== REQUIRED WORK ==
Please output exactly the part of the records below that opens with the line containing "Inductive exn : Type" and closes with the line containing "not compatible with", both lines included, and nothing else.

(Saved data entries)
(** [src crates/aros-cli/src/main.rs 525-554 run_plan] *)
Definition run_plan (target work pack : string) (s : Shell) : Shell * Exit :=
  let plan_failed e := failure ("plan failed: " +:+ engine_error_display e) in
  match drive work (Gate.map_surface ghost target) s with
  | (s, Err (Gate.Halted e)) => (s, plan_failed e)
  | (s, Err Gate.Starved) => (s, mkExit PANIC [] [])
  | (s, Ok surface) =>
    let facts := Pddl.facts_from (Gate.gh_is_file ghost) target surface in
    match drive work (Gate.on_top (Pddl.plan_campaigns env (Gate.gh_plan ghost) work json_pretty fuel facts pack)) s with
    | (s, Err (Gate.Halted e)) => (s, plan_failed e)
    | (s, Err Gate.Starved) | (s, Ok None) => (s, mkExit PANIC [] [])
    | (s, Ok (Some plan)) =>
      match drive work (Gate.on_top (Pddl.write_pddl env plan)) s with
      | (s, Ok _) => (s, success (plan_text plan work))
      | (s, Err (Gate.Halted e)) => (s, failure ("plan write failed: " +:+ engine_error_display e))
      | (s, Err Gate.Starved) => (s, mkExit PANIC [] [])
      end
    end
  end.

(** A driver's verdict as an exit; [passes] decides the code. *)
Definition verdict {A} (failed : string) (text : A → string) (passes : result Gate.Stop A → bool)
    (r : result Gate.Stop A) : Exit :=
  match r with
  | Ok a => mkExit (if passes r then SUCCESS else FAILURE) [text a] []
  | Err (Gate.Halted e) => failure (failed +:+ engine_error_display e)
  | Err Gate.Starved => mkExit PANIC [] []
  end.

(** [src crates/aros-cli/src/main.rs 601-629 run_gate] *)
Definition run_gate (target work pack : string) (waive : bool) (s : Shell) : Shell * Exit :=
  let '(s, r) := drive work (Gate.run_release_gate ledger_error_display engine_error_display env ghost
    regression_py json_pretty json_error str_debug fuel target work pack waive) s in
  (s, verdict "gate failed: " gate_text Gate.gate_passes r).
(** ** The remaining processing stages *)

(** X25: [process_inflation] renames and nothing more.  On a frame with
    timestamps whose other columns are not called [inflation_12m], it
    returns the frame with its second column called [inflation_12m]: same
    dates, same rows and same values, with no resampling to a monthly
    calendar; on a frame with no column besides [Date] it raises
    [IndexError]. *)
Theorem process_inflation_renames_only
  (df : DataFrame) (ds : list Z) :
  Date df = Datetime64 ds ->
  (forall n, n ∈ drop 1 (names df) -> n <> "inflation_12m"%string) ->
  processing.process_inflation df
  = match columns df with
    | [] => Raise IndexError
    | (_, c) :: rest =>
        Ok {| Date := Datetime64 ds;
              columns := ("inflation_12m"%string, c) :: rest |}
    end.
Proof.
  intros HD _. unfold processing.process_inflation, set_column_name.
  change (Nat.pred (Pos.to_nat 1)) with 0.
  destruct (columns df) as [|[n c] rest]; [reflexivity |].
  cbn [lookup list_lookup mbind result_bind Py.bind Date]. rewrite HD.
  cbn [to_datetime mbind result_bind Py.bind columns].
  cbn [insert list_insert]. rewrite getitem_cons_eq.
  cbn [mbind result_bind Py.bind mret result_ret].
  unfold setitem. cbn [Date columns assign_col]. rewrite String.eqb_refl.
  reflexivity.
Qed.

Lemma process_inflation_renames_only_witness :
  processing.process_inflation Examples.survey
  = match columns Examples.survey with
    | [] => Raise IndexError
    | (_, c) :: rest =>
        Ok {| Date := Datetime64 [Examples.day 2024 1 30; Examples.day 2024 2 10;
                                  Examples.day 2024 3 15];
              columns := ("inflation_12m"%string, c) :: rest |}
    end.
Proof.
  apply (process_inflation_renames_only Examples.survey
           [Examples.day 2024 1 30; Examples.day 2024 2 10; Examples.day 2024 3 15]).
  - reflexivity.
  - intros n Hn. inversion Hn.
Defined.

Lemma zip_with_andb_true_r (m : list bool) (n : nat) :
  length m <= n -> zip_with andb m (replicate n true) = m.
Proof.
  revert n. induction m as [|b m IH]; intros [|n] H; cbn in *; try reflexivity; try lia.
  rewrite andb_true_r, IH by lia. reflexivity.
Qed.

Lemma mask_filter_notna (xs : list float) :
  Forall (fun x => Float64.notna x = true) (mask_filter (map Float64.notna xs) xs).
Proof.
  induction xs as [|x xs IH]; cbn; [constructor |].
  destruct (Float64.notna x) eqn:E; [constructor; assumption | exact IH].
Qed.
(** * scqubits/core/namedslots_array.py : named-slot arrays

    A shallow embedding of [idx_for_value], [Parameters], [GIndexObject] and
    [NamedSlotsNdarray], together with the part of Python and NumPy they run
    on: exceptions, ordered dictionaries, list indexing and slicing, binary64
    arithmetic, [ndarray.argmin], [math.isclose], [np.asarray(.., dtype=object)]
    and basic indexing of n-dimensional arrays.

    Python floats are the kernel's binary64 floats, Python ints are [Z], a
    [dict] is an association list in insertion order, and a raised exception
    is the [Raise] branch of [result].  Slot values are real (binary64)
    numbers; a requested value and an index entry may also be a Python
    complex; complex slot values are outside the model. *)

From Stdlib Require Import ZArith List String Bool Lia Floats.
Import ListNotations.

Set Warnings "-inexact-float,-register-all".
Set Implicit Arguments.

(* ================================================================== *)
(** ** Exceptions and the error monad *)

(** The exceptions the module raises or lets through, one constructor per
    raise site or library failure. *)
Inductive exn : Type :=
| ValueError_no_matching_entry  (* idx_for_value: "No matching entry for parameter value ..." *)
| ValueError_empty_argmin       (* numpy: "attempt to get argmin of an empty sequence" *)
| ValueError_broadcast          (* numpy: "could not broadcast input array from shape ..." *)
| ValueError_slice_step_zero    (* "slice step cannot be zero" *)
| ValueError_shape              (* NamedSlotsNdarray.__new__: "... not compatible with provided dict ..." *)
| TypeError_slice_entry         (* std_slice_entry: "Invalid slice entry: ..." *)
| TypeError_step                (* std: "slice.step can only be int or None ..." *)
| TypeError_index               (* std: "Invalid index: ..." *)
| TypeError_mixed               (* "If one index is name-based, all indices must be." *)
| KeyError (key : string)
| IndexError
| TypeError_real_number.        (* math.isclose: "must be real number, not complex" *)

Inductive result (A : Type) : Type :=
| Ok (a : A)
| Raise (e : exn).
Arguments Ok {A} a.
Arguments Raise {A} e.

== WRITTEN RESPONSE ==
Inductive exn : Type :=
| ValueError_no_matching_entry  (* idx_for_value: "No matching entry for parameter value ..." *)
| ValueError_empty_argmin       (* numpy: "attempt to get argmin of an empty sequence" *)
| ValueError_broadcast          (* numpy: "could not broadcast input array from shape ..." *)
| ValueError_slice_step_zero    (* "slice step cannot be zero" *)
| ValueError_shape              (* NamedSlotsNdarray.__new__: "... not compatible with provided dict ..." *)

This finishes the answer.